We had gone out to get the mail that day, all three of us. I took tongs from the kitchen because I never
put my bare hand in there, because of the aforementioned dark, dirty,
cobwebs. I remember thinking that it
seemed particularly webby. Freshly
webby. There was a lot of junk
mail. I pulled it all carefully out with
the tongs and went back upstairs. The
junk mail went straight into the trash, evidently along with the redback
spider (omg!), and we went merrily on
with our day until my discovery at supper time.
So, the take home messages:
1 Fumigation is still continuing as
planned. You can never be too safe after
all.
2 Spider spray is to be purchased and sprayed
directly into our mailbox on a regular basis.
3 Mail is to be retrieved sans children and never with bare hands.

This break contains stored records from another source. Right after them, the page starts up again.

(** * Banking ledger: a shallow embedding of the account and transaction services

    The development follows the TypeScript sources:
    - [models/account.ts], [models/transaction.ts], [models/ledgerEntry.ts]
      give the three document types and the schema validators;
    - [config/database.ts] gives [useTransactions] and [connectDB];
    - [services/accountService.ts] gives [createAccount] and [closeAccount];
    - [services/transactionService.ts] gives [deposit], [withdraw] and
      [transfer].

    Modelling choices.
    - A JavaScript [number] holding money is an exact rational ([Qc]), so
      rounding, NaN and infinities are out of scope.
    - A MongoDB collection with its unique [_id] index is a finite map from
      [_id] to the remaining fields; a document is the pair of both.  The
      ledger collection is only ever appended to and is kept as the list of
      its entries in insertion order.
    - Every [await] on the store is a point where the driver may throw (the
      server is away, a unique index is violated, ...).  The world carries
      the list of these coming outcomes ([faults]).
    - A multi-document transaction works on a private copy of the
      collections ([txn]); [commitTransaction] publishes the copy,
      [abortTransaction] drops it.  Reads and writes that are not given the
      session bypass the copy and hit the committed collections.
    - The [createdAt]/[updatedAt] stamps that mongoose maintains, and the
      [uppercase]/[trim] setters of the currency paths, are not modelled. *)

From Stdlib Require Import QArith Qcanon Qround.
From stdpp Require Import base numbers strings list gmap.

Local Open Scope string_scope.
Local Open Scope list_scope.
Local Open Scope Qc_scope.

(** ** Documents *)

Abbreviation ObjectId := N (only parsing).
Abbreviation Date := N (only parsing).
Abbreviation Metadata := (list (string * string)) (only parsing).

Inductive AccountType := ASSET | LIABILITY | EQUITY | REVENUE | EXPENSE.
Inductive AccountStatus := ACTIVE | FROZEN | CLOSED.
Inductive TransactionType := DEPOSIT | WITHDRAWAL | TRANSFER | FEE | ADJUSTMENT.
Inductive TransactionStatus := PENDING | COMPLETED | FAILED | CANCELLED.
Inductive EntryType := DEBIT | CREDIT.

Module Account.
Record t := mk {
  userId : ObjectId;
  accountNumber : N;
  name : string;
  type : AccountType;
  currency : string;
  balance : Qc;
  availableBalance : Qc;
  status : AccountStatus;
  metadata : Metadata
}.

Definition set_balances (b ab : Qc) (a : t) : t :=
  mk (userId a) (accountNumber a) (name a) (type a) (currency a)
     b ab (status a) (metadata a).

Definition set_status (s : AccountStatus) (a : t) : t :=
  mk (userId a) (accountNumber a) (name a) (type a) (currency a)
     (balance a) (availableBalance a) s (metadata a).

(** [required: true] on a string path rejects the empty string. *)
Definition validate (a : t) : bool :=
  negb (String.eqb (name a) "") && negb (String.eqb (currency a) "").
End Account.

Module Transaction.
Record t := mk {
  transactionId : N;
  userId : ObjectId;
  type : TransactionType;
  amount : Qc;
  currency : string;
  sourceAccountId : option ObjectId;
  destinationAccountId : option ObjectId;
  description : string;
  status : TransactionStatus;
  metadata : Metadata;
  completedAt : option Date
}.

Definition complete (at_ : Date) (x : t) : t :=
  mk (transactionId x) (userId x) (type x) (amount x) (currency x)
     (sourceAccountId x) (destinationAccountId x) (description x)
     COMPLETED (metadata x) (Some at_).

(** [amount: { min: 0.01 }] and the required [description]. *)
Definition validate (x : t) : bool :=
  bool_decide (Q2Qc (1 # 100) ≤ amount x)
  && negb (String.eqb (description x) "")
  && negb (String.eqb (currency x) "").
End Transaction.

Module LedgerEntry.
Record t := mk {
  transactionId : ObjectId;
  accountId : ObjectId;
  type : EntryType;
  amount : Qc;
  currency : string;
  balance : Qc;
  description : string
}.

Definition validate (e : t) : bool :=
  bool_decide (Q2Qc (1 # 100) ≤ amount e)
  && negb (String.eqb (description e) "")
  && negb (String.eqb (currency e) "").
End LedgerEntry.

(** A document: its [_id] and its fields. *)
Definition Doc (A : Type) : Type := ObjectId * A.
Definition _id {A} (d : Doc A) : ObjectId := fst d.
Definition fields {A} (d : Doc A) : A := snd d.

(** ** The store and the world around one request *)

Record Collections := mkCollections {
  accounts : gmap N Account.t;
  transactions : gmap N Transaction.t;
  ledgerEntries : list LedgerEntry.t
}.

Definition set_accounts (f : gmap N Account.t → gmap N Account.t)
    (c : Collections) : Collections :=
  mkCollections (f (accounts c)) (transactions c) (ledgerEntries c).
Definition set_transactions (f : gmap N Transaction.t → gmap N Transaction.t)
    (c : Collections) : Collections :=
  mkCollections (accounts c) (f (transactions c)) (ledgerEntries c).
Definition set_ledgerEntries (f : list LedgerEntry.t → list LedgerEntry.t)
    (c : Collections) : Collections :=
  mkCollections (accounts c) (transactions c) (f (ledgerEntries c)).

Definition noCollections : Collections := mkCollections ∅ ∅ [].

Inductive LogLevel := INFO | WARN | ERROR.

Record World := mkWorld {
  durable : Collections;        (* what every reader sees *)
  txn : option Collections;     (* copy of the open multi-document transaction *)
  faults : list bool;           (* coming store calls: [true] throws *)
  random : list N;              (* coming draws of Math.random and uuid *)
  clock : Date;                 (* what [new Date()] answers next *)
  log : list (LogLevel * string)
}.

Definition set_durable (c : Collections) (w : World) : World :=
  mkWorld c (txn w) (faults w) (random w) (clock w) (log w).
Definition set_txn (t : option Collections) (w : World) : World :=
  mkWorld (durable w) t (faults w) (random w) (clock w) (log w).
Definition set_faults (fs : list bool) (w : World) : World :=
  mkWorld (durable w) (txn w) fs (random w) (clock w) (log w).
Definition set_random (r : list N) (w : World) : World :=
  mkWorld (durable w) (txn w) (faults w) r (clock w) (log w).
Definition set_clock (c : Date) (w : World) : World :=
  mkWorld (durable w) (txn w) (faults w) (random w) c (log w).
Definition set_log (l : list (LogLevel * string)) (w : World) : World :=
  mkWorld (durable w) (txn w) (faults w) (random w) (clock w) l.

(** ** Promises: state and exceptions *)

Inductive exn :=
  | Error (message : string)     (* [throw new Error(message)] *)
  | ValidationError              (* a schema validator rejected a document *)
  | MongoError                   (* the driver or the server failed *)
  | ProcessExit (code : Z).      (* [process.exit(code)] *)

Inductive Completion (A : Type) :=
  | Return (a : A)
  | Throw (e : exn).
Arguments Return {A} a.
Arguments Throw {A} e.

Definition Async (A : Type) : Type := World → Completion A * World.

Definition ret {A} (a : A) : Async A := λ w, (Return a, w).
Definition throw {A} (e : exn) : Async A := λ w, (Throw e, w).
Definition bind {A B} (m : Async A) (k : A → Async B) : Async B :=
  λ w, match m w with
       | (Return a, w') => k a w'
       | (Throw e, w') => (Throw e, w')
       end.

Declare Scope async_scope.
Delimit Scope async_scope with async.
Notation "'await' x ← m ; k" := (bind m (λ x, k))
  (at level 10, x name, m at level 100, k at level 200,
   format "'[v' 'await'  x  ←  m ; '/' k ']'") : async_scope.
Local Open Scope async_scope.

(** [try { body } catch (error) { handler }] *)
Definition try_catch {A} (body : Async A) (handler : exn → Async A) : Async A :=
  λ w, match body w with
       | (Throw e, w') => handler e w'
       | r => r
       end.

(** [try { body } finally { cleanup }]: the cleanup always runs, and its own
    exception, if any, replaces the completion of the body. *)
Definition try_finally {A} (body : Async A) (cleanup : Async unit) : Async A :=
  λ w, match body w with
       | (r, w') => match cleanup w' with
                    | (Return _, w'') => (r, w'')
                    | (Throw e, w'') => (Throw e, w'')
                    end
       end.

(** ** The driver: sessions, reads and writes *)

(** One round trip to the store: it throws when the next fault is set. *)
Definition storeCall : Async unit :=
  λ w, match faults w with
       | true :: fs => (Throw MongoError, set_faults fs w)
       | false :: fs => (Return tt, set_faults fs w)
       | [] => (Return tt, w)
       end.

Inductive ClientSession := Session.

(** The collections an operation works on: the private copy when it is given
    the session and a transaction is open, the committed ones otherwise. *)
Definition view (session : option ClientSession) (w : World) : Collections :=
  match session, txn w with
  | Some _, Some c => c
  | _, _ => durable w
  end.

Definition write (session : option ClientSession)
    (f : Collections → Collections) (w : World) : World :=
  match session, txn w with
  | Some _, Some c => set_txn (Some (f c)) w
  | _, _ => set_durable (f (durable w)) w
  end.

Definition startSession : Async ClientSession :=
  await _ ← storeCall; ret Session.

Definition startTransaction (_ : ClientSession) : Async unit :=
  λ w, (Return tt, set_txn (Some (durable w)) w).

Definition commitTransaction (_ : ClientSession) : Async unit :=
  await _ ← storeCall;
  λ w, match txn w with
       | Some c => (Return tt, set_txn None (set_durable c w))
       | None => (Throw MongoError, w)
       end.

Definition abortTransaction (_ : ClientSession) : Async unit :=
  await _ ← (λ w, (Return tt, set_txn None w));
  storeCall.

Definition endSession (_ : ClientSession) : Async unit :=
  λ w, (Return tt, set_txn None w).

(** [new Model({...})] draws a new [_id]; it collides with no stored one. *)
Definition usedIds (c : Collections) : gset N :=
  dom (accounts c) ∪ dom (transactions c).

Definition newObjectId : Async ObjectId :=
  λ w, (Return (fresh (usedIds (durable w) ∪ from_option usedIds ∅ (txn w))), w).

Definition newDate : Async Date :=
  λ w, (Return (clock w), set_clock (N.succ (clock w)) w).

Definition draw : Async N :=
  λ w, match random w with
       | r :: rs => (Return r, set_random rs w)
       | [] => (Return 0%N, w)
       end.

Definition logger (level : LogLevel) (message : string) : Async unit :=
  λ w, (Return tt, set_log (log w ++ [(level, message)]) w).

(** ** The three models *)

Inductive AccountQuery :=
  | ById (id : ObjectId)
  | ByIdAndUser (id userId : ObjectId)
  | ByAccountNumber (accountNumber : N).

Definition matchAccount (q : AccountQuery) (c : Collections)
    : option (Doc Account.t) :=
  match q with
  | ById id => (λ a, (id, a)) <$> accounts c !! id
  | ByIdAndUser id userId =>
      match accounts c !! id with
      | Some a => if decide (Account.userId a = userId) then Some (id, a) else None
      | None => None
      end
  | ByAccountNumber n =>
      head (filter (λ d, Account.accountNumber (snd d) = n)
                   (map_to_list (accounts c)))
  end.

Definition Account_findOne (q : AccountQuery) (session : option ClientSession)
    : Async (option (Doc Account.t)) :=
  await _ ← storeCall;
  λ w, (Return (matchAccount q (view session w)), w).

(** [save()] of a document made by [new Account(...)]: validate, then insert. *)
Definition Account_create (d : Doc Account.t) (session : option ClientSession)
    : Async unit :=
  if Account.validate (fields d) then
    await _ ← storeCall;
    λ w, (Return tt, write session (set_accounts <[_id d := fields d]>) w)
  else throw ValidationError.

(** [save()] of a document read from the store.  Mongoose writes the paths
    modified since the read; within one request that is the same as writing
    the document held in memory.  The services only modify number and enum
    paths of such a document, which always validate. *)
Definition Account_save (d : Doc Account.t) (session : option ClientSession)
    : Async unit :=
  await _ ← storeCall;
  λ w, (Return tt, write session (set_accounts <[_id d := fields d]>) w).

Definition Transaction_create (d : Doc Transaction.t)
    (session : option ClientSession) : Async unit :=
  if Transaction.validate (fields d) then
    await _ ← storeCall;
    λ w, (Return tt, write session (set_transactions <[_id d := fields d]>) w)
  else throw ValidationError.

Definition Transaction_save (d : Doc Transaction.t)
    (session : option ClientSession) : Async unit :=
  await _ ← storeCall;
  λ w, (Return tt, write session (set_transactions <[_id d := fields d]>) w).

Definition LedgerEntry_create (e : LedgerEntry.t)
    (session : option ClientSession) : Async unit :=
  if LedgerEntry.validate e then
    await _ ← storeCall;
    λ w, (Return tt, write session (set_ledgerEntries (λ l, l ++ [e])) w)
  else throw ValidationError.

(** ** config/database.ts *)

Record ProcessEnv := mkEnv {
  NODE_ENV_var : option string;
  MONGODB_URI_var : option string
}.

Definition NODE_ENV (env : ProcessEnv) : string :=
  default "development" (NODE_ENV_var env).

(** Flag to determine if transactions should be used. *)
Definition useTransactions (env : ProcessEnv) : bool :=
  String.eqb (NODE_ENV env) "production".

Definition connectDB (env : ProcessEnv) : Async unit :=
  try_catch
    (await _ ← storeCall;                              (* mongoose.connect *)
     await _ ← logger INFO "MongoDB connected successfully";
     if useTransactions env then
       try_catch
         (await session ← startSession;
          await _ ← endSession session;
          logger INFO "MongoDB transaction support verified")
         (λ error,
          await _ ← logger ERROR "MongoDB transaction support unavailable:";
          logger WARN "Running in fallback mode without transaction support. NOT recommended for production!")
     else
       logger INFO "Running in development mode without transaction support")
    (λ error,
     await _ ← logger ERROR "MongoDB connection error:";
     throw (ProcessExit 1)).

4 Mail is to be examined and brushed off before
coming into the apartment.
Am I in danger of forgetting any of these things? With the image of that spider branded on my
frontal cortex? Not likely.
I will say this: as
eyes-rolling-up-in-your-head creepy as the idea of me carrying that spider into
the apartment is, it actually comes as quite a relief to know that it isn’t a
case of redback spiders just waltzing into our home of their own
volition. After all, that spider was
probably as unhappy to be there as I was to have it there. At least now I feel like I’m in control of
the situation moving forward, and that is a great comfort. Though I can’t imagine I’ll be getting a
great night’s sleep for a little while yet.
6 comments:
I can not believe you had the guts to take your eye off it to get vaccume. I would have been up on the bed with a baseball bat and phoning a friend. Preferably one with a husband who oilstone come smash it. What did you do with the contents of vaccum or is it crawling in vaccum? You are too brave. But I love how this post was written! Made me giggle...RR
Eeek! Thank goodness you use tongs to get the mail! And you conveyed your experience into a gripping post. I'm sitting here biting my nails with the hair standing on the back of my neck.
Great post Nora! I love that you get the mail with tongs ... so inventive!
We have a bagless vacuum so everything is sucked into a canister that you then have to shake out into a trash bag. Kind of ironic that I sucked up the spider just so I could put it back in the trash. After I sucked up the spider I vacuumed the whole apartment to ensure that the spider was totally entombed in dust and dirt before dumping it all into the trash bag, knotting it up tight, and taking it out to the dumpster. So it is gone, gone, gone.
Um...that is absolutely terrifying. I am now feeling tingles all over, as if spiders were crawling all over me. So glad you avoided a bite...glad there were no kiddos harmed during the making of this blog post!
What a brave, smart mom knowing what to do to protect her little ones. I'm proud of you.